[Records from a collection]
(** [format] then [load]: the formatted device describes the allocator
    that [format] returns, which is well formed with every data block free, is
    durable, has a zeroed file-table block, and is what [load] reads back. *)
Theorem format_then_load w total :
  Phys.wf (pages w) -> dev_ok (dev w) -> total = dev_total_blocks (dev w) -> 2 <= total ->
  4096 <= dev_block_size (dev w) <= io_limit (dev w) -> dev_block_size (dev w) mod 8 = 0 ->
  wp (a ← format total (dev_block_size (dev w)); b ← load; mret (a, b))
    (fun '(a, b) w' => b = a /\ wf a /\ free_count a = data_block_count a /\
       layout_ok a (dev w') /\ on_disk (contents (dev w')) a /\
       durable (dev w') = contents (dev w') /\
       slice (contents (dev w')) ((1 + bitmap_on_disk_blocks a) * block_size a) (block_size a) =
         replicate (Z.to_nat (block_size a)) 0 /\
       pages w' = pages w)
    (fun e w' => pages w' = pages w /\ (reliable (dev w) -> e = OutOfMemory)) w.
Proof.
  intros Hp Hd Htot Ht Hsz Hm. pose proof (law_geometry _ Hd) as (Hg1 & Hg2 & _ & Hz & Hz2).
  rewrite <- Htot in Hz. assert (total * dev_block_size (dev w) < 2 ^ 63) as Hov by lia.
  assert (4096 <= dev_block_size (dev w)) as Hmin by lia.
  pose proof (fmt_bounds total (dev_block_size (dev w)) Hmin Ht Hov) as (Hb & Ht2 & Hcap).
  apply wp_bind. eapply wp_mono; [by apply format_ok| |].
  2:{ intros e w' (Hp' & _ & He). by split. }
  intros a w' (Hp' & Hk & Ha & Hdur & Hc).
  pose proof (fmt_alloc_wf total (dev_block_size (dev w)) Hmin Ht Hov) as Hwf.
  destruct (fmt_on_disk total (dev_block_size (dev w)) (contents (dev w))) as [Hon Hft]; [lia|done|done|done|done|].
  rewrite <- Ha, <- Hc in Hon. rewrite <- Hc in Hft.
  assert (layout_ok a (dev w')) as Hlay.
  { destruct Hk as (Hd' & Hb' & Ht' & Hl' & _). rewrite Ha. unfold layout_ok.
    cbn [fmt_alloc block_size bitmap_start_lba bitmap_on_disk_blocks data_block_count].
    rewrite Hb', Ht', Hl', <- Htot. split; [done|]. split; [done|]. split; [done|]. split; [done|].
    split; [done|]. split; [lia|]. split; [|lia].
    set (bs := dev_block_size (dev w)) in *. set (nb := fmt_bitmap_blocks total bs) in *.
    assert (bs = 8 * (bs / 8)) as Hb8 by lia. set (q := bs / 8) in *.
    assert (Z.max 0 (total - fmt_data_start total bs) <= 64 * (nb * q)) by nia. lia. }
  apply wp_bind. eapply wp_mono; [apply (ba_load_ok a); [by rewrite Hp'|done|by rewrite Ha|done]| |].
  - intros b w'' (Hp'' & Hk2 & Hc2 & Hd2 & ->). apply wp_ret.
    split; [by rewrite Ha|]. split; [by rewrite Ha|]. split; [by rewrite Ha|].
    split; [by eapply ba_layout_ok_kind|]. rewrite Hc2. split; [done|]. split; [congruence|].
    split; [by rewrite Ha|congruence].
  - intros e w'' (Hp'' & Hk2 & Hc2 & He). split; [congruence|]. intros Hr. apply He. by apply Hk.
Qed.

End disk_properties.

(** An 8-block RAM disk, blank and freshly formatted. *)
Definition blank : hw RamDisk.RamDisk := mkHw (RamDisk.new 8 4096) Phys.demo.
Definition formatted : hw RamDisk.RamDisk :=
  mkHw (RamDisk.mkRam (splice (RamDisk.rdata (RamDisk.new 8 4096)) 0 (fmt_bytes 8 4096)) 4096 8 1) Phys.demo.
Definition demo_disk : BlockAllocator := snd (alloc 3 (fmt_alloc 8 4096)).

Lemma formatted_ok : dev_ok (dev formatted) /\ header_ok (contents (dev formatted)) demo_disk.
Proof.
  pose proof (RamDisk.new_ok 8 4096 ltac:(lia) ltac:(lia) ltac:(lia)) as Hok.
  pose proof Hok as (_ & _ & Hb & Hz & _). simpl total_blocks in Hz. change (RamDisk.total_blocks (RamDisk.new 8 4096) * RamDisk.block_size (RamDisk.new 8 4096)) with 32768 in Hz.
  assert (bytes_ok (fmt_bytes 8 4096)) as Hfb.
  { apply Forall_app_2; [apply Forall_app_2; [apply sb_bytes_ok|]|]; apply bytes_ok_replicate. }
  pose proof (zlen_fmt_bytes 8 4096 ltac:(lia) ltac:(lia) ltac:(lia)) as Hzf.
  change ((fmt_bitmap_blocks 8 4096 + 2) * 4096) with 12288 in Hzf.
  split.
  - change (RamDisk.ok (dev formatted)). unfold RamDisk.ok, formatted.
    cbn [dev RamDisk.rdata RamDisk.block_size RamDisk.total_blocks].
    rewrite zlen_splice, Hz by (rewrite ?Hzf, ?Hz; lia). split; [lia|]. split; [lia|].
    split; [exact (bytes_ok_splice _ _ _ Hb Hfb)|lia].
  - destruct (fmt_on_disk 8 4096 (RamDisk.rdata (RamDisk.new 8 4096)))
      as [[Hh _] _]; [lia|done|lia|by rewrite Hz|by rewrite Hz|exact Hh].
Qed.

Lemma demo_disk_wf : wf demo_disk /\ layout_ok demo_disk (dev formatted).
Proof.
  split; [apply alloc_wf; [apply fmt_alloc_wf; lia|lia]|].
  split; [apply formatted_ok|]. vm_compute. repeat split; congruence.
Qed.

Lemma flush_then_load_witness :
  wp (_ ← flush demo_disk; load)
    (fun a' w' => a' = clean demo_disk /\ pages w' = Phys.demo /\ on_disk (contents (dev w')) demo_disk)
    (fun e w' => pages w' = Phys.demo /\ (reliable (dev formatted) -> e = OutOfMemory)) formatted.
Proof.
  apply (flush_then_load demo_disk formatted); [apply Phys.demo_wf|apply demo_disk_wf..|apply formatted_ok|].
  intros H. exfalso. revert H. by vm_compute.
Defined.

Lemma format_then_load_witness :
  wp (a ← format 8 (dev_block_size (dev blank)); b ← load; mret (a, b))
    (fun '(a, b) w' => b = a /\ wf a /\ free_count a = data_block_count a /\
       layout_ok a (dev w') /\ on_disk (contents (dev w')) a /\
       durable (dev w') = contents (dev w') /\
       slice (contents (dev w')) ((1 + bitmap_on_disk_blocks a) * block_size a) (block_size a) =
         replicate (Z.to_nat (block_size a)) 0 /\
       pages w' = pages blank)
    (fun e w' => pages w' = pages blank /\ (reliable (dev blank) -> e = OutOfMemory)) blank.
Proof.
  apply (format_then_load blank 8); [exact Phys.demo_wf|exact (RamDisk.new_ok 8 4096 ltac:(lia) ltac:(lia) ltac:(lia))|exact eq_refl|lia|vm_compute; split; congruence|vm_compute; exact eq_refl].
Defined.

End BlockAlloc.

▶ _ACTIVITY_: Set down precisely the lines above between the line holding "- intros b w''" and the line holding "pose proof (RamDisk.new_ok", inclusive, and nothing beyond them.

▶ _YOUR RESPONSE_:
  - intros b w'' (Hp'' & Hk2 & Hc2 & Hd2 & ->). apply wp_ret.
    split; [by rewrite Ha|]. split; [by rewrite Ha|]. split; [by rewrite Ha|].
    split; [by eapply ba_layout_ok_kind|]. rewrite Hc2. split; [done|]. split; [congruence|].
    split; [by rewrite Ha|congruence].
  - intros e w'' (Hp'' & Hk2 & Hc2 & He). split; [congruence|]. intros Hr. apply He. by apply Hk.
Qed.

End disk_properties.

(** An 8-block RAM disk, blank and freshly formatted. *)
Definition blank : hw RamDisk.RamDisk := mkHw (RamDisk.new 8 4096) Phys.demo.
Definition formatted : hw RamDisk.RamDisk :=
  mkHw (RamDisk.mkRam (splice (RamDisk.rdata (RamDisk.new 8 4096)) 0 (fmt_bytes 8 4096)) 4096 8 1) Phys.demo.
Definition demo_disk : BlockAllocator := snd (alloc 3 (fmt_alloc 8 4096)).

Lemma formatted_ok : dev_ok (dev formatted) /\ header_ok (contents (dev formatted)) demo_disk.
Proof.
  pose proof (RamDisk.new_ok 8 4096 ltac:(lia) ltac:(lia) ltac:(lia)) as Hok.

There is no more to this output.